Ele também destacou a possibilidade de que seja aberta a venda de produtos cubanos no mercado dos EUA. “Temos conseguido muitas coisas com nosso esforço e sacrifício. Não aceitamos esse olhar de superioridade porque nós, neste domínio, temos provado nosso valor”.
Nicolay Casano, por sua vez, é uma evidência tangível de que poderia ser alcançado.

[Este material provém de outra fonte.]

(** A logical unit ([struct vsfscsi_lun_t] with its [vsf_mal2scsi_t], its
    stream and the memories): [sense] and [asc] are the unit's private fields,
    [ms] the malstream, [sio] the stream with the transaction in its
    environment, and [smbuf] the multi-buffer description in the stream, no
    buffer standing for a NULL first buffer.  What the buffers hold between
    transactions is never looked at and not kept. *)
Record lun_t (D T : Type) := {
  sense : Z; asc : Z; lms : vsf_malstream_t; sio : scsistream T; smbuf : vsf_multibuf_t;
  smw : mworld D }.
Arguments sense {D T}. Arguments asc {D T}. Arguments lms {D T}. Arguments sio {D T}.
Arguments smbuf {D T}. Arguments smw {D T}.

Section lun.
Context {D T : Type}.
Implicit Types (u : lun_t D T) (s : scsistream T).

Definition set_sense u (k c : Z) : lun_t D T :=
  {| sense := k; asc := c; lms := lms u; sio := sio u; smbuf := smbuf u; smw := smw u |}.
Definition set_sio u s : lun_t D T :=
  {| sense := sense u; asc := asc u; lms := lms u; sio := s; smbuf := smbuf u; smw := smw u |}.
Definition set_lms u (m : vsf_malstream_t) : lun_t D T :=
  {| sense := sense u; asc := asc u; lms := m; sio := sio u; smbuf := smbuf u; smw := smw u |}.

Definition get_transact s : vsfscsi_transact_t := transact (others (env s)).
Definition put_transact s (t : vsfscsi_transact_t) : scsistream T :=
  set_env s {| sm_evts := sm_evts (env s);
    others := {| transact := t; rest := rest (others (env s)) |} |}.
Definition set_transact u (t : vsfscsi_transact_t) : lun_t D T := set_sio u (put_transact (sio u) t).
End lun.

Definition set_LBA (t : vsfscsi_transact_t) (x : Z) : vsfscsi_transact_t :=
  {| LBA := x; data_size := data_size t; tr_err := tr_err t; tr_lun := tr_lun t |}.
Definition set_data_size (t : vsfscsi_transact_t) (x : Z) : vsfscsi_transact_t :=
  {| LBA := LBA t; data_size := x; tr_err := tr_err t; tr_lun := tr_lun t |}.
Definition set_tr_err (t : vsfscsi_transact_t) (x : Z) : vsfscsi_transact_t :=
  {| LBA := LBA t; data_size := data_size t; tr_err := x; tr_lun := tr_lun t |}.
Definition set_tr_lun (t : vsfscsi_transact_t) (x : Z) : vsfscsi_transact_t :=
  {| LBA := LBA t; data_size := data_size t; tr_err := tr_err t; tr_lun := x |}.

Definition vsfscsi_release_transact (t : vsfscsi_transact_t) : vsfscsi_transact_t := set_tr_lun t NULL.
Definition vsfscsi_cancel_transact (t : vsfscsi_transact_t) : vsfscsi_transact_t :=
  vsfscsi_release_transact t.

(** ** The stream as either of its kinds *)

Definition with_mem {S S' E} (s : vsf_stream_t S E) (m : S') : vsf_stream_t S' E :=
  {| callback_tx := callback_tx s; callback_rx := callback_rx s; tx_ready := tx_ready s;
     rx_ready := rx_ready s; overflow := overflow s; smem := m; env := env s |}.

Definition as_mbufstream {E} (s : vsf_stream_t scsi_mem E) : option (vsf_stream_t vsf_mbufstream_mem_t E) :=
  match smem s with Mbufstream m => Some (with_mem s m) | Bufstream _ => None end.
Definition of_mbufstream {E} (s : vsf_stream_t vsf_mbufstream_mem_t E) : vsf_stream_t scsi_mem E :=
  with_mem s (Mbufstream (smem s)).

(** [STREAM_INIT], through the operations just set. *)
Definition scsistream_init {E} (s : vsf_stream_t scsi_mem E) : vsf_stream_t scsi_mem E :=
  match smem s with
  | Bufstream m =>
      let s := snd (stream_init bufstream_op (with_mem s m)) in with_mem s (Bufstream (smem s))
  | Mbufstream m => of_mbufstream (snd (stream_init mbufstream_op (with_mem s m)))
  end.

(** [stream_connect_tx] does not look at the memory. *)
Definition set_tx_cb {S E} (s : vsf_stream_t S E) (cb : vsf_stream_cb_t) : vsf_stream_t S E :=
  {| callback_tx := cb; callback_rx := callback_rx s; tx_ready := tx_ready s; rx_ready := rx_ready s;
     overflow := overflow s; smem := smem s; env := env s |}.

(** ** Devices *)

Section device.
Context {L W : Type}.

(** The units' private fields and [op], the address of their operations, with
    what the operations work on. *)
Record vsfscsi_lun_t := { l_op : Z; l_sense : Z; l_asc : Z; l_dev : Z; l_param : L }.

(** [op->init] and [op->execute]; [None] is NULL. *)
Context (op_init : Z → option (vsfscsi_lun_t → W → option (vsfscsi_lun_t * W))).
Context (op_execute : Z → option (vsfscsi_lun_t → list Z → Z → Z → W → option (Z * W))).

(** The loop over the first [n] units. *)
Fixpoint vsfscsi_init_loop (n : nat) (dev : Z) (luns : list vsfscsi_lun_t) (w : W)
    : option (list vsfscsi_lun_t * W) :=
  match n with
  | O => Some (luns, w)
  | S n =>
      match luns with
      | [] => None
      | l :: luns =>
          let l := {| l_op := l_op l; l_sense := SCSI_SENSEKEY_NO_SENSE; l_asc := SCSI_ASC_NONE;
                      l_dev := dev; l_param := l_param l |} in
          '(l, w) ← match op_init (l_op l) with Some f => f l w | None => Some (l, w) end;
          '(luns, w) ← vsfscsi_init_loop n dev luns w;
          Some (l :: luns, w)
      end
  end.

Definition vsfscsi_init (dev max_lun : Z) (luns : list vsfscsi_lun_t) (w : W)
    : option (Z * list vsfscsi_lun_t * W) :=
  '(luns, w) ← vsfscsi_init_loop (Z.to_nat (max_lun + 1)) dev luns w;
  Some (VSFERR_NONE, luns, w).

Definition vsfscsi_execute (l : vsfscsi_lun_t) (CDB : list Z) (CDB_size size : Z) (w : W)
    : option (Z * W) :=
  match op_execute (l_op l) with
  | Some f => f l CDB CDB_size size w
  | None => Some (VSFERR_FAIL, w)
  end.
End device.

(** ** mal2scsi *)

(** [vsfscsi_get_handler]: opcodes with the addresses of their handlers, ended
    by a NULL handler; a table without end is read past its end. *)
Fixpoint vsfscsi_get_handler (handlers : list (Z * Z)) (opcode : Z) : option Z :=
  match handlers with
  | [] => None
  | (op, h) :: handlers =>
      if h =? NULL then Some NULL
      else if op =? opcode then Some h
      else vsfscsi_get_handler handlers opcode
  end.

(** The address of [vsf_mal2scsi_mal_finish]. *)
Definition MAL_FINISH_FN : Z := 0x1100.

(** How a command block leaves the [switch]. *)
Inductive verdict := Accepted | InvalidCommand | InvalidField | NotReady.

#[export] Instance verdict_eq_dec : EqDecision verdict.
Proof. solve_decision. Defined.

Section mal2scsi.
Context {D T : Type}.
Implicit Types (u : lun_t D T) (s : scsistream T).

(** The addresses of the unit, of its malstream and of the transaction. *)
Context (lun malstream transact_p : Z).
Context (peer : Z → Z → scsistream T → option (scsistream T)).
Context (cparam : vsf_mal2scsi_cparam_t).
(** The vendor's table, [None] for NULL, and a call of one of its handlers. *)
Context (vendor_handlers : option (list (Z * Z))).
Context (call_handler : Z → lun_t D T → list Z → option (Z * lun_t D T)).

(** [None] when the first buffer is NULL; [memset] past the buffer is undefined.
    The buffer stream is given the first [size] bytes of the buffer. *)
Definition vsf_mal2scsi_prepare_transact u (size : Z) (write bufstream : bool)
    : option (option (lun_t D T)) :=
  match buffer_list (smbuf u) !! 0%nat with
  | None => Some None
  | Some buffer =>
      s ← (if bufstream then
             b ← memcpy buffer 0 (replicate (Z.to_nat size) 0);
             let s := with_mem (sio u) (Bufstream {|
               bbuf := {| Fifo.buffer := take (Z.to_nat size) b; Fifo.size := size |};
               bread := true; pos := 0 |}) in
             Some (scsistream_init (set_tx_cb s {| cb_param := transact_p; Stream.on_inout := NULL;
               on_connect := NULL; on_disconnect := NULL |}))
           else
             Some (scsistream_init (with_mem (sio u)
               (Mbufstream {| multibuf := smbuf u; rpos := 0; wpos := 0 |}))));
      Some (Some (set_transact (set_sio u s) {|
        LBA := LBA (get_transact s); data_size := size; tr_err := VSFERR_NONE; tr_lun := lun |}))
  end.

(** The answer is written to the buffer the stream was set up on. *)
Definition write_pbuf u (f : list Z → option (list Z)) : option (lun_t D T) :=
  match smem (sio u) with
  | Bufstream m =>
      b ← f (Fifo.buffer (bbuf m));
      Some (set_sio u (set_smem (sio u) (Bufstream {|
        bbuf := {| Fifo.buffer := b; Fifo.size := Fifo.size (bbuf m) |}; bread := bread m; pos := pos m |})))
  | Mbufstream _ => None
  end.

Definition vsf_mal2scsi_mal_finish (m : vsf_malstream_t) (e : scsi_env T) : scsi_env T :=
  if ms_offset m <? ms_size m
  then {| transact := set_tr_err (transact e) VSFERR_FAIL; rest := rest e |} else e.

(** [cb.on_finish] of the malstream. *)
Definition scsi_finish (f p : Z) (m : vsf_malstream_t) (e : scsi_env T) : scsi_env T :=
  if f =? MAL_FINISH_FN then vsf_mal2scsi_mal_finish m e else e.

(** The other end's callbacks on the stream as a multi-buffer stream. *)
Definition mpeer (f p : Z) (s : mstream (scsi_env T)) : option (mstream (scsi_env T)) :=
  s ← peer f p (of_mbufstream s);
  as_mbufstream s.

Sentado ao lado de dezenas de outros colegas, este estudante de segundo ano, de Nova York, que estuda o segundo ano de Medicina, relata que os cubanos têm “um coração muito grande”. Mesmo com a presença do bloqueio teve a oportunidade de começar a estudar sua carreira na Ilha e diz que, em seguida, pretende voltar à sua comunidade para fazer a diferença no conceito de atendimento ao paciente que não se baseie no dinheiro.
NOSSO PRÓPRIO MODELO
“O futuro de Cuba deve estar nas mãos do povo cubano”. Com essas e outras palavras Obama expressou-se em futuro, acerca de uma realidade que muitos apreciam no presente.
O cantor e compositor Raul Torres diz que Obama destacou vários elementos positivos da realidade cubana, mas desconheceu que são o fruto da própria Revolução.
“Nós somos jovens com poder, que temos a oportunidade de fazer o que queremos neste país, além de ter algo tão importante como a certeza da educação e da saúde”, disse o autor de peças como Candil de Nieve e Regreso del Amigo.
“Nos Estados Unidos temos uma imagem clara do que pode fazer o povo cubano e isso se chama Miami”, disse Obama em outro ponto do seu discurso.
O professor Leyde Rodriguez disse a este jornal que as transformações que ocorrem no país não são para “copiar o modelo político de ninguém”.
Luis René Fernández, professor e pesquisador do Centro de Estudos Hemisféricos e dos Estados Unidos, na Universidade de Havana, assegura que as mudanças que experimenta o país são guiadas pelo objetivo de construir um socialismo próspero e sustentável, inspirado no projeto nacional dos grandes pensadores políticos e patriotas do nosso país.
Disse que a melhoria começou pela parte socioeconômica, mas isso não significa que não existam outros setores, tais como o sistema sóciopolítico, que também deve ser melhorado. A este respeito, ele citou a explicação oferecida recentemente em uma entrevista coletiva pelo presidente Raúl Castro sobre direitos humanos e democracia. “Ninguém sabe exatamente como poderá ser esse socialismo, mas tem de ser à nossa medida, à cubana”.
O livro de Peter Kornbluh, publicado em 2014, termina com uma série de recomendações para melhorar as relações entre Washington e Havana.
A pedido deste jornal, Kornbluh concordou em resumir em uma única ideia o que deve acontecer para continuar avançando neste caminho: “Os Estados Unidos devem tratar Cuba com respeito, como um país independente no que diz respeito à sua soberania, não podem ditar o futuro ou as ações do governo ou do povo”.